What is needed |
Each line below from the one containing "if v <? 26 then" through the one containing "b ::: EmptyString =>" should be output exactly as it stands, and no other line should appear.

Provided records |
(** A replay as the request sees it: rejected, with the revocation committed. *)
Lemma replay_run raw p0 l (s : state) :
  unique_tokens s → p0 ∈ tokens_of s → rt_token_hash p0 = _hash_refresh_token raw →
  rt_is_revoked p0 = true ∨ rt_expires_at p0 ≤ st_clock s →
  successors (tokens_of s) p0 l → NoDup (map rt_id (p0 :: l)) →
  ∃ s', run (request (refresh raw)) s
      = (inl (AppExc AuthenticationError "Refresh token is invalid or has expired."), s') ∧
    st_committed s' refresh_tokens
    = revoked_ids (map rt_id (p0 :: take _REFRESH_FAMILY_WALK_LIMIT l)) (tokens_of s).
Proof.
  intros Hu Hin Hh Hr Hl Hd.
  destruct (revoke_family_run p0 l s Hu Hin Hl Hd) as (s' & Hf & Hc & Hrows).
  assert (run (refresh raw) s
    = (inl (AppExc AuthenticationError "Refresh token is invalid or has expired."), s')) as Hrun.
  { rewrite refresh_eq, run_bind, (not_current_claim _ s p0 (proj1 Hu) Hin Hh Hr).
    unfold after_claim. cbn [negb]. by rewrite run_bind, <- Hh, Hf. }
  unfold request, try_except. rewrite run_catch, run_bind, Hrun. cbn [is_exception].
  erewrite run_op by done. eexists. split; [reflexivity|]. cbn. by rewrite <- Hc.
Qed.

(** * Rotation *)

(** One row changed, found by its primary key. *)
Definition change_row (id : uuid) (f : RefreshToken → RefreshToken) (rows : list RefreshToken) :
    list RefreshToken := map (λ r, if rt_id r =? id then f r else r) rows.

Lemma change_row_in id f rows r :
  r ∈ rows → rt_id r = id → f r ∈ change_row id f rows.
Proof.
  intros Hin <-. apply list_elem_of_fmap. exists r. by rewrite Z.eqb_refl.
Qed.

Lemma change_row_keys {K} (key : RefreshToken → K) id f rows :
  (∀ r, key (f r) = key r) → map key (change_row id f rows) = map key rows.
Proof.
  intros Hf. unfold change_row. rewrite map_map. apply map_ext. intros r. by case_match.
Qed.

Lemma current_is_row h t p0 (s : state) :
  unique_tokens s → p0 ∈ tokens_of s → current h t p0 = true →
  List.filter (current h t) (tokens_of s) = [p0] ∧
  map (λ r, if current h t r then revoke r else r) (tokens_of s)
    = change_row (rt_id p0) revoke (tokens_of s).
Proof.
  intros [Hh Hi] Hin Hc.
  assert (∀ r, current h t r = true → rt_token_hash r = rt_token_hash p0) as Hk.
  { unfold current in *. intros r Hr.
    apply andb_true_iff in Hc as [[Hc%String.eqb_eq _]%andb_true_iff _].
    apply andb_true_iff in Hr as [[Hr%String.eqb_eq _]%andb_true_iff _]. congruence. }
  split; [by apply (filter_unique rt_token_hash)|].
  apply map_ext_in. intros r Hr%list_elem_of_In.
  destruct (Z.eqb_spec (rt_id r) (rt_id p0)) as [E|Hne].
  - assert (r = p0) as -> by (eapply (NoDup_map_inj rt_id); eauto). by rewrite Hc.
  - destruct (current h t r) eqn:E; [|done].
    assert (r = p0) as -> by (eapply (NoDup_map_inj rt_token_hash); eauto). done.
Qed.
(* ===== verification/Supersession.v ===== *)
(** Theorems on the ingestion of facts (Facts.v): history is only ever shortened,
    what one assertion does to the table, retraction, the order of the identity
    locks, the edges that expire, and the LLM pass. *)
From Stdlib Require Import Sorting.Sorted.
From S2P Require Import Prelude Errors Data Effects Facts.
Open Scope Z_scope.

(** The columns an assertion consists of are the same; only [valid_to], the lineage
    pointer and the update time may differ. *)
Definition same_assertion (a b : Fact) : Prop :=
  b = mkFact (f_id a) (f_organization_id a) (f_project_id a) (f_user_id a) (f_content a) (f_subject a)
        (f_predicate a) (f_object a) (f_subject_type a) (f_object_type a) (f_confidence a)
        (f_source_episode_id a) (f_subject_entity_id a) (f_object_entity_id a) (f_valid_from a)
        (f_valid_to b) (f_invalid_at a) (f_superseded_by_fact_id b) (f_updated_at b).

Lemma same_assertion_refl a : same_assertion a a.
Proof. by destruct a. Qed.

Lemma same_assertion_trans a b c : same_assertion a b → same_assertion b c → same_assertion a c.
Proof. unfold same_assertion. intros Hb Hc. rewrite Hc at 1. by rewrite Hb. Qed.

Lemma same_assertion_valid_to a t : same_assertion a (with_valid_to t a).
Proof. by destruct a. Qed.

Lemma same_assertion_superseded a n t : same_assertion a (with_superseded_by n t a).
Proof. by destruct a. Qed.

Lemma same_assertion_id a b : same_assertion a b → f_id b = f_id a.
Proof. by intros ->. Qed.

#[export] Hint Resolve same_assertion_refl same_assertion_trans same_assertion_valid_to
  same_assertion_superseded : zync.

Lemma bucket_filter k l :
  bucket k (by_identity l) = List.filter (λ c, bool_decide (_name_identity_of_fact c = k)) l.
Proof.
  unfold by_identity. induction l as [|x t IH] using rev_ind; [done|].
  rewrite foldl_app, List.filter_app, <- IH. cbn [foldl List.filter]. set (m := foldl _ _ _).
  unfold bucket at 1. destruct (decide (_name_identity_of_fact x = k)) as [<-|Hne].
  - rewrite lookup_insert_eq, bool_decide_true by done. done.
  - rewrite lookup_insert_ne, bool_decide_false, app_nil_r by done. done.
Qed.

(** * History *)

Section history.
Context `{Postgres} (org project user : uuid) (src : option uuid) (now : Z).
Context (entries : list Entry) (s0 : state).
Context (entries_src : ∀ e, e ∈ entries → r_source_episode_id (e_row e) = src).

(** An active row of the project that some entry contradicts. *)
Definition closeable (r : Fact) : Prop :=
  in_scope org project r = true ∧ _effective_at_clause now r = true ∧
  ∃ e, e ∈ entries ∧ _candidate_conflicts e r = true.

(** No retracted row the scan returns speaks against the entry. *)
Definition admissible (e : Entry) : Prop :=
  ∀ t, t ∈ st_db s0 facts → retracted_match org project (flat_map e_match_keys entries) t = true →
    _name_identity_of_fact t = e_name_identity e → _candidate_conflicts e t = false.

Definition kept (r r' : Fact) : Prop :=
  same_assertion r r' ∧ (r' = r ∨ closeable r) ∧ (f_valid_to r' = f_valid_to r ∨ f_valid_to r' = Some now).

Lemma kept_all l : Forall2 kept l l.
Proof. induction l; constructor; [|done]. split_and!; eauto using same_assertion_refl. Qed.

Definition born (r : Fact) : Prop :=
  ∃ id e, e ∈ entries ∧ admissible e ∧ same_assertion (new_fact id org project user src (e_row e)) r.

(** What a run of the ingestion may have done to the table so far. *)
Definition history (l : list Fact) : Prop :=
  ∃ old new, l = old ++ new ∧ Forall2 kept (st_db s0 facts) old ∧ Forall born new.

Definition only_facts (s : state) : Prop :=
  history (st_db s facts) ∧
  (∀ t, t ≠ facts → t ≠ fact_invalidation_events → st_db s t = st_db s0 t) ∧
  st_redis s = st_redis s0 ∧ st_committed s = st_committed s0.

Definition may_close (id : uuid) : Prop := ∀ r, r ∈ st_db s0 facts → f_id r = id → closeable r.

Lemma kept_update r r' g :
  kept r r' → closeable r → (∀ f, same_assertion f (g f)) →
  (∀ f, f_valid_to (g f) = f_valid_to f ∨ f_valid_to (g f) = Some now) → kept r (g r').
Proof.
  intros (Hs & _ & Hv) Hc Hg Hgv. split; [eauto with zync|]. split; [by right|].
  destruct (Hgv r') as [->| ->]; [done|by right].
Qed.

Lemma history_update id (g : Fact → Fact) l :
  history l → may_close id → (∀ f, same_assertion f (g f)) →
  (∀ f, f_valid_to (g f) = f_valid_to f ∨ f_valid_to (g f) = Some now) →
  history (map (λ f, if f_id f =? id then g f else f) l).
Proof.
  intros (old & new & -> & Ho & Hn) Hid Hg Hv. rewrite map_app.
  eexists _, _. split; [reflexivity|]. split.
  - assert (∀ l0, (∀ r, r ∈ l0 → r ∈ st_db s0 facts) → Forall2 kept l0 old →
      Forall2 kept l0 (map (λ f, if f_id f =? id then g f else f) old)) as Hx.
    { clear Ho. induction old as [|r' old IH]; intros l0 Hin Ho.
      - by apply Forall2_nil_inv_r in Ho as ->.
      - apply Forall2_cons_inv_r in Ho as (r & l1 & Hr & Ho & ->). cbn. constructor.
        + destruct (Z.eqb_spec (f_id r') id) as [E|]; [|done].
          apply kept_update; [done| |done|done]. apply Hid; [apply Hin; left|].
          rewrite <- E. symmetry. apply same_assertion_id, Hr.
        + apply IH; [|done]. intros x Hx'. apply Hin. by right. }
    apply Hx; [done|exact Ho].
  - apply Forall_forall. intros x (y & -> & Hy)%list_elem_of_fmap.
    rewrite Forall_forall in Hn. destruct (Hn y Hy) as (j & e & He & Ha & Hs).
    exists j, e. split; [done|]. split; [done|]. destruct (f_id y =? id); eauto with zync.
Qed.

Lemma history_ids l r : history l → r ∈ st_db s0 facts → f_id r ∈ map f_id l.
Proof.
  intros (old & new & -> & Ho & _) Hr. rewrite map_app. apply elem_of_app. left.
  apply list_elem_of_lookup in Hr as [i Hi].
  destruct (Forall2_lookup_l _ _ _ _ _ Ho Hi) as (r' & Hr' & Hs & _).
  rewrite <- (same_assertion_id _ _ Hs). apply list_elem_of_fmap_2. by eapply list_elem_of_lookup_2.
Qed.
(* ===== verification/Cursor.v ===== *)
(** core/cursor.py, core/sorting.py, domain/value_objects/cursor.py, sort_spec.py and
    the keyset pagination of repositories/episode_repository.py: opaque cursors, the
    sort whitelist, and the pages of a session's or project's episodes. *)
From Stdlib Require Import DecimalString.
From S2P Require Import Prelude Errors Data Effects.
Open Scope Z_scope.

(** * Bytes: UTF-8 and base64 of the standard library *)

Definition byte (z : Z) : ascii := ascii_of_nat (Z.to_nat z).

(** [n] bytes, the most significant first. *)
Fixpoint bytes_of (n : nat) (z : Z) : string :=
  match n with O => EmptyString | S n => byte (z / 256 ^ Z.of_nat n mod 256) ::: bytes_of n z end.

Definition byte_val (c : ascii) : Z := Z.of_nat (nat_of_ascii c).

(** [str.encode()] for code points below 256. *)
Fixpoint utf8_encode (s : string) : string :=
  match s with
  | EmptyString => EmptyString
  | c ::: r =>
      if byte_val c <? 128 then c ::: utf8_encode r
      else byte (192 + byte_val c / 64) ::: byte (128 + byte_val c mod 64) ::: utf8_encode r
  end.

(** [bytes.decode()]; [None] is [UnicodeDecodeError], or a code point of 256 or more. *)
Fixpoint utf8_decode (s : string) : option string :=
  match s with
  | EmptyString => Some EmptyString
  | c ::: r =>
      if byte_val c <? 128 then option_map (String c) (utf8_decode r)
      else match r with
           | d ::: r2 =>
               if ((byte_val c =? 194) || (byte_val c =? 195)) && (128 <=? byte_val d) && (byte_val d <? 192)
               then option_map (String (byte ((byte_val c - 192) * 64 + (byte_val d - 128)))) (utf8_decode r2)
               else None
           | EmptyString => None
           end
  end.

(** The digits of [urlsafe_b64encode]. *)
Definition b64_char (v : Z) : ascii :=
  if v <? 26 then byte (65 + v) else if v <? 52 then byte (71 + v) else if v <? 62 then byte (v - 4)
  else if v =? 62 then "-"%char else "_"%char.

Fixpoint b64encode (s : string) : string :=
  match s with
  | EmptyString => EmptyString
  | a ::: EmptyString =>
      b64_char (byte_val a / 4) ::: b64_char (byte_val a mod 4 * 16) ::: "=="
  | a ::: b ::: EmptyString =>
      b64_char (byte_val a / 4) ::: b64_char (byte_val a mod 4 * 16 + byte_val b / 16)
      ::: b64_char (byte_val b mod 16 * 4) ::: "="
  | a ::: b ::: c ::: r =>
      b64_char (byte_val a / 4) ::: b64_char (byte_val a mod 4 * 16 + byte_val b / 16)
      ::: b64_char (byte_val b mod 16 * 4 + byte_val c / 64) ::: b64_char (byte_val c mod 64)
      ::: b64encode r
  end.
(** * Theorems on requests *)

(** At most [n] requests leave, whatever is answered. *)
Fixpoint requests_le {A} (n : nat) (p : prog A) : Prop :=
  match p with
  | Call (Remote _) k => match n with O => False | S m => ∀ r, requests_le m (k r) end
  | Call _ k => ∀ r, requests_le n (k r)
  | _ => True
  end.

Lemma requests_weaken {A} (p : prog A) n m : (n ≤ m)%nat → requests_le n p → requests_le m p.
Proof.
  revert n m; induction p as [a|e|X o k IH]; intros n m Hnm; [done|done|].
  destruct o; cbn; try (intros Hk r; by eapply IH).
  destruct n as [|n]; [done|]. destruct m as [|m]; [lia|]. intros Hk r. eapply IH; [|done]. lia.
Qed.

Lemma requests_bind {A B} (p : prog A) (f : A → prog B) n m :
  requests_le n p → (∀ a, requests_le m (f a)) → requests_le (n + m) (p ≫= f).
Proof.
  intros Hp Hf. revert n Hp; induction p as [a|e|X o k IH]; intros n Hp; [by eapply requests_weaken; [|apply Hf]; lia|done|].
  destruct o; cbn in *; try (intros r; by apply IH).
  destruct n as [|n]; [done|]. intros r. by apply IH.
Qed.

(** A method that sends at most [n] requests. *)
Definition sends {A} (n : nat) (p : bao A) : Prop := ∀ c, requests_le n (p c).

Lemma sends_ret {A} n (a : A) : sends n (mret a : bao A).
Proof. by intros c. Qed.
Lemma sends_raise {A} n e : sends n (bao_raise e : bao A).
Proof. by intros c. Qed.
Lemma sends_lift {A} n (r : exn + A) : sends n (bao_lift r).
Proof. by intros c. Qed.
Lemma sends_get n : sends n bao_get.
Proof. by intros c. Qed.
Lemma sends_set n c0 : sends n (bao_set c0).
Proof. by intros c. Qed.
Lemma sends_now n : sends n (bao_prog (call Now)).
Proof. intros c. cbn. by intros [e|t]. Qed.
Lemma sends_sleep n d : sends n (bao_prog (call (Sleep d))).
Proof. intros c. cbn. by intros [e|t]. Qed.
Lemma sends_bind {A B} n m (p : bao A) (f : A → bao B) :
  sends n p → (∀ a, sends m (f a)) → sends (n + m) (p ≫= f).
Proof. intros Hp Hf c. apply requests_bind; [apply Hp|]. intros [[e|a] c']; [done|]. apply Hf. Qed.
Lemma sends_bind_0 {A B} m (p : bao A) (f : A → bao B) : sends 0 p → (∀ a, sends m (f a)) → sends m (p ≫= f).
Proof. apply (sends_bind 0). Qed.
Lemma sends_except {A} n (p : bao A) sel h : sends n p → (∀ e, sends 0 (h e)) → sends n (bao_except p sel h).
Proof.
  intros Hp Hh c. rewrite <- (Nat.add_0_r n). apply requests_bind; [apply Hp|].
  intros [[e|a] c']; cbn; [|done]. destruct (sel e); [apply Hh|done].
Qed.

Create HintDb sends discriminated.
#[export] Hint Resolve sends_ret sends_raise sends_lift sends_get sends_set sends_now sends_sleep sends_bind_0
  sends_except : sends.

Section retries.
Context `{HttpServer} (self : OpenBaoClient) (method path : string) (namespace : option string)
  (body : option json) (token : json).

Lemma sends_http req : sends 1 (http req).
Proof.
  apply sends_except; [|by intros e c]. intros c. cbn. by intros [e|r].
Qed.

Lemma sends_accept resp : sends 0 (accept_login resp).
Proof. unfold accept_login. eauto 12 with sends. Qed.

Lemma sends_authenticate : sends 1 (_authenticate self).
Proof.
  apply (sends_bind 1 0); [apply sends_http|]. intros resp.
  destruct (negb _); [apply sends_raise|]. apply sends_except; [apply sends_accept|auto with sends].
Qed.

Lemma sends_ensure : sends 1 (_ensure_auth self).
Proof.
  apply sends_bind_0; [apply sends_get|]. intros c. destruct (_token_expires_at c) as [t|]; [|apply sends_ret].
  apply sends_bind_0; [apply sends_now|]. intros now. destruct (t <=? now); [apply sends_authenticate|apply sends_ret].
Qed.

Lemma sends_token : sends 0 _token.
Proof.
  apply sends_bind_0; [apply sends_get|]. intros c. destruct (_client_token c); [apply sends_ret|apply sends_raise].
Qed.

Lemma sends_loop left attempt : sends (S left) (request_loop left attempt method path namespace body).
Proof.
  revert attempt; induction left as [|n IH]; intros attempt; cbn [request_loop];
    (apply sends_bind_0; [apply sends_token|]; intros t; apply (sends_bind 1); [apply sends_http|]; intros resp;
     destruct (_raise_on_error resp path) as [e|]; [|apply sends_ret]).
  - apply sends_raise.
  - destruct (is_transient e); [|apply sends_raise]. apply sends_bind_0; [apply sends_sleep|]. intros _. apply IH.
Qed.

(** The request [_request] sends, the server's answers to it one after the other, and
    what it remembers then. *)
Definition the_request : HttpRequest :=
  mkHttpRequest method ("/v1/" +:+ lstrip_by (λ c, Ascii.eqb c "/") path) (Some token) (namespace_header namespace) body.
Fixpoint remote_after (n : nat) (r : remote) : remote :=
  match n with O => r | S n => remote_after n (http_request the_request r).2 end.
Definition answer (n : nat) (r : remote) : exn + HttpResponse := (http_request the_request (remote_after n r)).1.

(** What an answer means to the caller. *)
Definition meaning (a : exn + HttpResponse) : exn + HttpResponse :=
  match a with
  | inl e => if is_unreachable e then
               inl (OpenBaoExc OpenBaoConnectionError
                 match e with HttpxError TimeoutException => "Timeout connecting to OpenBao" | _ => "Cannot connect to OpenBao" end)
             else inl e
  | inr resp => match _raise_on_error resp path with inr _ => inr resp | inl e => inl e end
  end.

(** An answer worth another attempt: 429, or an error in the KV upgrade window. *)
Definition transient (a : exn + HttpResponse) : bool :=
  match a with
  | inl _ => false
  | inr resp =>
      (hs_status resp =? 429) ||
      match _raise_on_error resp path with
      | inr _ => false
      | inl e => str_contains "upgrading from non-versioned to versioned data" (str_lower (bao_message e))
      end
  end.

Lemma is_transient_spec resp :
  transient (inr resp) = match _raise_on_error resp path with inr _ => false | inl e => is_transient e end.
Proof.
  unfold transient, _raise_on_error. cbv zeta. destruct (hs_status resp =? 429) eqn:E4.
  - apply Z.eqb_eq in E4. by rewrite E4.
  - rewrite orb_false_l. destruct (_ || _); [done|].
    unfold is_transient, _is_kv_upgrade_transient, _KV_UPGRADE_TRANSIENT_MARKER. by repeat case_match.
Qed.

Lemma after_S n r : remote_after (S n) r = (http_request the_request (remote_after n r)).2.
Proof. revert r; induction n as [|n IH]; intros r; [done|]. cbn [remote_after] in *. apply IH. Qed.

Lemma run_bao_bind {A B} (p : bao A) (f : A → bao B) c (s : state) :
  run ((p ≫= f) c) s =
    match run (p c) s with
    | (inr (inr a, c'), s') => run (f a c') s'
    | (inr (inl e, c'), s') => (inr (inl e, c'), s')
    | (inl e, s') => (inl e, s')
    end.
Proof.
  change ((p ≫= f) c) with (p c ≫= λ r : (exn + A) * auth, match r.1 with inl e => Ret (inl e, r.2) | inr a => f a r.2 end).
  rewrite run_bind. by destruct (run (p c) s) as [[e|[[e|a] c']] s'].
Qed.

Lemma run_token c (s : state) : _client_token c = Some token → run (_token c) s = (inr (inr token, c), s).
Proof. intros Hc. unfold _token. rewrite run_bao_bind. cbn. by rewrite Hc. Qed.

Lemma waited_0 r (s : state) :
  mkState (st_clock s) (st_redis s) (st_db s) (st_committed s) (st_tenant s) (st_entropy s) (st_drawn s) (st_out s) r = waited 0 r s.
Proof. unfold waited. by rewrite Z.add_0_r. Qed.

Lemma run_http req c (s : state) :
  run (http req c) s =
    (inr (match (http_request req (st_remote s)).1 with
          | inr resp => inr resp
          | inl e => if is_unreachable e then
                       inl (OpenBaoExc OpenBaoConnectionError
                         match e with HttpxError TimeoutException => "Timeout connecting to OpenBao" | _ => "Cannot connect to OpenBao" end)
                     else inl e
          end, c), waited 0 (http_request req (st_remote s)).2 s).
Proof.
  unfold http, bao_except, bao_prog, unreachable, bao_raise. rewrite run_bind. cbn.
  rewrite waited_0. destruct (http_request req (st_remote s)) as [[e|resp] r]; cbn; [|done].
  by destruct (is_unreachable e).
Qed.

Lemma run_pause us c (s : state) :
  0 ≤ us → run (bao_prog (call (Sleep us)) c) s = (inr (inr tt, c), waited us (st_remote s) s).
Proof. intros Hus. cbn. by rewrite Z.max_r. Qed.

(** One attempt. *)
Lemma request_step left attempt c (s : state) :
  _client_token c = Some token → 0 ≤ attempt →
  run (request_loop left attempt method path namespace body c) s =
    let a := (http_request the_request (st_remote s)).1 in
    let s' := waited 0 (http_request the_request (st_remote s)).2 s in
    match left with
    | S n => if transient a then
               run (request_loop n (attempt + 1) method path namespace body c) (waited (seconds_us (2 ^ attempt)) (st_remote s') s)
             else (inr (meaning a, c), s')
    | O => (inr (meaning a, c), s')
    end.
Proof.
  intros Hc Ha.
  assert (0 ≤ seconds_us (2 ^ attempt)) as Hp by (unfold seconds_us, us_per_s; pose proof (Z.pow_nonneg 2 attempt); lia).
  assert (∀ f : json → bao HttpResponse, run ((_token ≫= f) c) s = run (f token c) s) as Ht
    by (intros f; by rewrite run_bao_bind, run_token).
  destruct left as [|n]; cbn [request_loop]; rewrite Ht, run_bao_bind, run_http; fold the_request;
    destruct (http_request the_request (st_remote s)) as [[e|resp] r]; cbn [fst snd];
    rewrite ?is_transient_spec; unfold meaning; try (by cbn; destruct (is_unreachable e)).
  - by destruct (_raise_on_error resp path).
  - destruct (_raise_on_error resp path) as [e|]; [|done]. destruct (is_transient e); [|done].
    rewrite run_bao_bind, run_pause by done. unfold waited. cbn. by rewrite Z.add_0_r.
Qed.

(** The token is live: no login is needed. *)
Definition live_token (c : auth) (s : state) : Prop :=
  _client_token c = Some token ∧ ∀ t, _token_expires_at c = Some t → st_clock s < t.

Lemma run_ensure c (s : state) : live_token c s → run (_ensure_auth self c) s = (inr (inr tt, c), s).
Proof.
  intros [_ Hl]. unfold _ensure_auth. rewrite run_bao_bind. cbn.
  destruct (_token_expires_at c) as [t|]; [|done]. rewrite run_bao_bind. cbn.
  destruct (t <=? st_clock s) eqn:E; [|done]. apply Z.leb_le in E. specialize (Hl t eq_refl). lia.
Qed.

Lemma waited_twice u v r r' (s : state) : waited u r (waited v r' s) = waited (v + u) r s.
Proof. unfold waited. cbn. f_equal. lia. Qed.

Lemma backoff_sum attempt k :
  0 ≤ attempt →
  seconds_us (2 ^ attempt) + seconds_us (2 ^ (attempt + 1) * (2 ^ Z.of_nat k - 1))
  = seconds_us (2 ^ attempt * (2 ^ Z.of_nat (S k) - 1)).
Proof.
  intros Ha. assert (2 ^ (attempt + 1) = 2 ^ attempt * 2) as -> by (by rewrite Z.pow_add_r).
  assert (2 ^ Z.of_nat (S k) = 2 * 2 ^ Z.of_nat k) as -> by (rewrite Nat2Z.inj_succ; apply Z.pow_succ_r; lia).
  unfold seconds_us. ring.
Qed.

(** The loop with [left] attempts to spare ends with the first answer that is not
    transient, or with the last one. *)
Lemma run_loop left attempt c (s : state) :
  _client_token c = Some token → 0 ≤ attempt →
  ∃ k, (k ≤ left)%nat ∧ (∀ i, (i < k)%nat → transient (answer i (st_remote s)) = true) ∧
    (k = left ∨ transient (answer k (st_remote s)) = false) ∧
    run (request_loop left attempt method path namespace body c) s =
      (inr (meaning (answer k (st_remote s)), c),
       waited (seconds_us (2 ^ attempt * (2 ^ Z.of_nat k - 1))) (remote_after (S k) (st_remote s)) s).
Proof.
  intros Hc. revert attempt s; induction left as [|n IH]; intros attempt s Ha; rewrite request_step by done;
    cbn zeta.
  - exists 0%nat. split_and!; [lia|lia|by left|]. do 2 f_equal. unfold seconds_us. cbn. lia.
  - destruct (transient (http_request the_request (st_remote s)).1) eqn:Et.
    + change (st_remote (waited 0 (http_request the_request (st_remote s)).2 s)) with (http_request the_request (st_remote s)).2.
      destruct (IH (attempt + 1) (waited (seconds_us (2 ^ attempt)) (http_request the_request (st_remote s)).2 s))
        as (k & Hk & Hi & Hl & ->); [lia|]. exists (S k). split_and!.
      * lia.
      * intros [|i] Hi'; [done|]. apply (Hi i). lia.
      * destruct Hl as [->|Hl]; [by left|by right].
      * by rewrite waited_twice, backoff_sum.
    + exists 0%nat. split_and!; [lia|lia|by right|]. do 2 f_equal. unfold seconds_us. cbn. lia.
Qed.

Result of the exercise |
  if v <? 26 then byte (65 + v) else if v <? 52 then byte (71 + v) else if v <? 62 then byte (v - 4)
  else if v =? 62 then "-"%char else "_"%char.

Fixpoint b64encode (s : string) : string :=
  match s with
  | EmptyString => EmptyString
  | a ::: EmptyString =>
      b64_char (byte_val a / 4) ::: b64_char (byte_val a mod 4 * 16) ::: "=="
  | a ::: b ::: EmptyString =>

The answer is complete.